Task brief
Write out the following listing's lines from the one with "gForceRandomAccess : bool;" to the one with "let int_ := bytes_int (replicate 4 junk) in", exactly, with both included and no others.

--- Data records Enclosed Below ---

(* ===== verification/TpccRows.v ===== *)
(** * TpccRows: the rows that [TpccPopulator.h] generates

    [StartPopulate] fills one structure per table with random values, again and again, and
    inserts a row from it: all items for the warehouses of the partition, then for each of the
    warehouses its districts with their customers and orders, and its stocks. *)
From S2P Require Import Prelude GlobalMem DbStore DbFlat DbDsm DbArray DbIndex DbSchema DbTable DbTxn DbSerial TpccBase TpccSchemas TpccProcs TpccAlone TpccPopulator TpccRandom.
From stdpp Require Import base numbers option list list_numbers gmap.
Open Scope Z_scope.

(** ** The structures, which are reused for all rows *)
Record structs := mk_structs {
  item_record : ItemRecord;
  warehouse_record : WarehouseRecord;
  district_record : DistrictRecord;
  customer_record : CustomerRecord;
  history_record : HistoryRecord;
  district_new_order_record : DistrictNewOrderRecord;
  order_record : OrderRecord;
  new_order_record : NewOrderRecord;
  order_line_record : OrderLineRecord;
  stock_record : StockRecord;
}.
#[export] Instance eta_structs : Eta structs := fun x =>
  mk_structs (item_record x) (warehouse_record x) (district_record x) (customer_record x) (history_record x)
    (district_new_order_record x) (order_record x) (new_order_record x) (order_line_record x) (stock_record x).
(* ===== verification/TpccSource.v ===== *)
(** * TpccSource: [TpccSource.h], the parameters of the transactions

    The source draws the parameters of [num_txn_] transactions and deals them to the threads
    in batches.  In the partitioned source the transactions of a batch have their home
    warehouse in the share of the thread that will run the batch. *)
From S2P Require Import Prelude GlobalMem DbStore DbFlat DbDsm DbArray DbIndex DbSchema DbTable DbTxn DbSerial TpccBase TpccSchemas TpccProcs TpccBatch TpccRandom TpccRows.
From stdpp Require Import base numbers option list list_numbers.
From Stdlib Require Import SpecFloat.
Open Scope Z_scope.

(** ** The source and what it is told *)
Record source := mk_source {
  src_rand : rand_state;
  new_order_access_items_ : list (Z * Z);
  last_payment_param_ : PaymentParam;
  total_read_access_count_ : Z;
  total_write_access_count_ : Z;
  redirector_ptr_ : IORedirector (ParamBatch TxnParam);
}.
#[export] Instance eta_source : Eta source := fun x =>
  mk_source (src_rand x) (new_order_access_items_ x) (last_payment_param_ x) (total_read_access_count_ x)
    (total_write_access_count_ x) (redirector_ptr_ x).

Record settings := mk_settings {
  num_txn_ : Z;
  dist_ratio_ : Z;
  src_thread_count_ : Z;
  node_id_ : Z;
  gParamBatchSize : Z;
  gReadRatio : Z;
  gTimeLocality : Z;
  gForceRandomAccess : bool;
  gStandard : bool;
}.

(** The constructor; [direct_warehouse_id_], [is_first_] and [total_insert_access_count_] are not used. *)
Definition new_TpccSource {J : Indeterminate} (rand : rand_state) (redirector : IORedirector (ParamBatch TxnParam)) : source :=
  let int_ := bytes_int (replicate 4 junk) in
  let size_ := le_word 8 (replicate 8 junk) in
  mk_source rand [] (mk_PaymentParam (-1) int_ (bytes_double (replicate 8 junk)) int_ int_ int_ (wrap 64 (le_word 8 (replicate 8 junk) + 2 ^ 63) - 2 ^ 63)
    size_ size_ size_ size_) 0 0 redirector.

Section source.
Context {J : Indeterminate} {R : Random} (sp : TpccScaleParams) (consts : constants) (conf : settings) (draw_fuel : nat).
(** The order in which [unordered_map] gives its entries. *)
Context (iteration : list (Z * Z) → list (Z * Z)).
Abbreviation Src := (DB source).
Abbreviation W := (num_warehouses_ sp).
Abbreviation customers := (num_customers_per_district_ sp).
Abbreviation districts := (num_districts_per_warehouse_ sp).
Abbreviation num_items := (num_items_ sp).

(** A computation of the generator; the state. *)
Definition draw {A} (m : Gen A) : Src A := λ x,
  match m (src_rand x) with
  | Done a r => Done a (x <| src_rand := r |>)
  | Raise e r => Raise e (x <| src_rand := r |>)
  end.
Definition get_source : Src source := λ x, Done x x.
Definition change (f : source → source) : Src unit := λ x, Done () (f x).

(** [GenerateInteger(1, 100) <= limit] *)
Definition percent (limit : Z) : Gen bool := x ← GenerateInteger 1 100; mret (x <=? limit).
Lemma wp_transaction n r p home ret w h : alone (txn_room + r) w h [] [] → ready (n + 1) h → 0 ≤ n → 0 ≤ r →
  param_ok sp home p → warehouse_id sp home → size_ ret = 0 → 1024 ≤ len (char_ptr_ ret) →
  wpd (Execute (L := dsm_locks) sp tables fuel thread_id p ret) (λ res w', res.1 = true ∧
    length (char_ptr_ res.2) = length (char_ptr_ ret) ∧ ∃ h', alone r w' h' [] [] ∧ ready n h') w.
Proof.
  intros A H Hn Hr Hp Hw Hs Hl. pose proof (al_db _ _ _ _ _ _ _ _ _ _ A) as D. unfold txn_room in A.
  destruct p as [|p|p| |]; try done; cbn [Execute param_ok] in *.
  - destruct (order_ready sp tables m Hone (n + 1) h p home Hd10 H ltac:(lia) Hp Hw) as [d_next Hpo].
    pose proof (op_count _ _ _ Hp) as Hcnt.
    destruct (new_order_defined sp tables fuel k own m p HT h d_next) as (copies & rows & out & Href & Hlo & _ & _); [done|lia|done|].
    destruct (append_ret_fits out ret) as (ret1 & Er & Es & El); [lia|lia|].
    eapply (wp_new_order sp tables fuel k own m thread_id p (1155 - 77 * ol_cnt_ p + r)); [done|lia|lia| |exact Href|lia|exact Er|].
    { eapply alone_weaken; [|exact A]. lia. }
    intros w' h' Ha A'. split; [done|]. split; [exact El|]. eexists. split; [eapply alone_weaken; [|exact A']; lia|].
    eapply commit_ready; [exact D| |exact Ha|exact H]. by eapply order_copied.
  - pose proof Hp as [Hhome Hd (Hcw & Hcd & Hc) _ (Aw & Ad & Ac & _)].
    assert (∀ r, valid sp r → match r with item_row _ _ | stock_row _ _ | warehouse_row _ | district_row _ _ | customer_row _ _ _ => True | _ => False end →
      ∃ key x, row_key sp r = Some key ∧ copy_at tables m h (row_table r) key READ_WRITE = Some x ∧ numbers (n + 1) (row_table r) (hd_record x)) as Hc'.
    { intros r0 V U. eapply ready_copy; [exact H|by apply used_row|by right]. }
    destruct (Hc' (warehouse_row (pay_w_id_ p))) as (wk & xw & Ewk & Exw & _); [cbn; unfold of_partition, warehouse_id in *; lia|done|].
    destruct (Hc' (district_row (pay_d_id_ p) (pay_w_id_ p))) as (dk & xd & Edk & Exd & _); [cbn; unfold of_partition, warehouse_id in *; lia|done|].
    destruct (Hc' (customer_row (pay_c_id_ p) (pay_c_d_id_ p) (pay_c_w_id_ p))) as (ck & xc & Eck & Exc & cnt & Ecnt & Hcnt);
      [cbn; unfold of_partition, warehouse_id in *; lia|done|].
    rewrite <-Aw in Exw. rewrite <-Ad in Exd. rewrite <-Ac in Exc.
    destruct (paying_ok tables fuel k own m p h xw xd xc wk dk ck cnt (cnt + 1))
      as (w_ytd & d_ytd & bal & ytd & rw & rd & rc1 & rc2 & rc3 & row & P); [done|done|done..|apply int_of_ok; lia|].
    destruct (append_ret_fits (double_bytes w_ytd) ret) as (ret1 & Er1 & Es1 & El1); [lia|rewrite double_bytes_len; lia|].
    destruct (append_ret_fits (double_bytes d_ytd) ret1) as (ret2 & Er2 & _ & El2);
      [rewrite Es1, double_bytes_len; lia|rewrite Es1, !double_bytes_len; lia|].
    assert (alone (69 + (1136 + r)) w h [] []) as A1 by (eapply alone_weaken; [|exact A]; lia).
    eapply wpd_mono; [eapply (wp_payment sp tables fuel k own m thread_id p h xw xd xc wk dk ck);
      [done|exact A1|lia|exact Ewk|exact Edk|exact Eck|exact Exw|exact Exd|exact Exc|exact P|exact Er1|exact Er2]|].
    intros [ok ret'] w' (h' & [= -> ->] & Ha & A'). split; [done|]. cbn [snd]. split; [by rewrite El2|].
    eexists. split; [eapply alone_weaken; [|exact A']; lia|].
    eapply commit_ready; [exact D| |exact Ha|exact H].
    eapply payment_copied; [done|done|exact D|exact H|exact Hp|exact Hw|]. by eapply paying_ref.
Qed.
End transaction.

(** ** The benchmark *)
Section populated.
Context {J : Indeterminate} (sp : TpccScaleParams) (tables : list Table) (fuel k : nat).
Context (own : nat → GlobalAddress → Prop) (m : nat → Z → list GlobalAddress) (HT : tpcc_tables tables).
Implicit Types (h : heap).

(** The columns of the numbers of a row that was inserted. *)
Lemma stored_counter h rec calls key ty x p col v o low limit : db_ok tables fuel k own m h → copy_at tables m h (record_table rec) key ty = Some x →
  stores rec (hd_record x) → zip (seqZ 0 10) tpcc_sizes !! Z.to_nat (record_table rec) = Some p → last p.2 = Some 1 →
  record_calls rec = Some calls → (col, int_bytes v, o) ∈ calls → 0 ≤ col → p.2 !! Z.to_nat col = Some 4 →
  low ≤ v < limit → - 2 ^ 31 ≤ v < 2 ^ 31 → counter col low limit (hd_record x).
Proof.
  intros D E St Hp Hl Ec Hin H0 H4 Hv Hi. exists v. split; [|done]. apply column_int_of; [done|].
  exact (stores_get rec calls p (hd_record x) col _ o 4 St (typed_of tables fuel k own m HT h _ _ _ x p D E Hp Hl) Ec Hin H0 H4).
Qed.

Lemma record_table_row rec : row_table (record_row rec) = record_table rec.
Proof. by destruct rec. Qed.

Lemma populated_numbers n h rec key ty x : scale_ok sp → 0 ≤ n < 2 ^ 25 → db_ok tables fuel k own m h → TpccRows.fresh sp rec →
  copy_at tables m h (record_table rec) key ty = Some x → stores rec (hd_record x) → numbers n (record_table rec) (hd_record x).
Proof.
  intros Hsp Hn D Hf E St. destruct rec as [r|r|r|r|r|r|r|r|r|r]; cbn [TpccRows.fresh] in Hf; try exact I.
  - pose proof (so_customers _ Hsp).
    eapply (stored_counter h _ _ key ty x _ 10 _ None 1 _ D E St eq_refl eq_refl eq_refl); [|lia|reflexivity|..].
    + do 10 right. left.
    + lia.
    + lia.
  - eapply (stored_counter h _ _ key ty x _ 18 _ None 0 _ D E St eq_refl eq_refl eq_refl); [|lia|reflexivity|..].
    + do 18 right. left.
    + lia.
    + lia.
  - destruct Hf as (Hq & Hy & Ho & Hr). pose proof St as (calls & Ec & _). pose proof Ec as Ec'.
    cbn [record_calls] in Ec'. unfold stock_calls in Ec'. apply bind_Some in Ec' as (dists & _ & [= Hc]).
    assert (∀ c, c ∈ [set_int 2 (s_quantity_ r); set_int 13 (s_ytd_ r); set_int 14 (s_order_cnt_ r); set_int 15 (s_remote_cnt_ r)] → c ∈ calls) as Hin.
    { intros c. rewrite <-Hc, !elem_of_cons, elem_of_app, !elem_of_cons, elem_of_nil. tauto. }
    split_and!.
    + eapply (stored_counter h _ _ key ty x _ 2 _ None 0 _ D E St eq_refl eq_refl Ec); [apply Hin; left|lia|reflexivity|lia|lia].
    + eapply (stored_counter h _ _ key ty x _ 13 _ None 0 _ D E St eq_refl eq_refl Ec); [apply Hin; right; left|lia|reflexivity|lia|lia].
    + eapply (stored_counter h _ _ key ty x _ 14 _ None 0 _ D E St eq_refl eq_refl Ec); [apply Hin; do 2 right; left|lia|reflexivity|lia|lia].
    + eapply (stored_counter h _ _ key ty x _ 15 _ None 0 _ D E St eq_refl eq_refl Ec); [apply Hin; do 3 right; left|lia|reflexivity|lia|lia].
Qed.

--- End of Enclosed Data records ---

Exercise solution
  gForceRandomAccess : bool;
  gStandard : bool;
}.

(** The constructor; [direct_warehouse_id_], [is_first_] and [total_insert_access_count_] are not used. *)
Definition new_TpccSource {J : Indeterminate} (rand : rand_state) (redirector : IORedirector (ParamBatch TxnParam)) : source :=
  let int_ := bytes_int (replicate 4 junk) in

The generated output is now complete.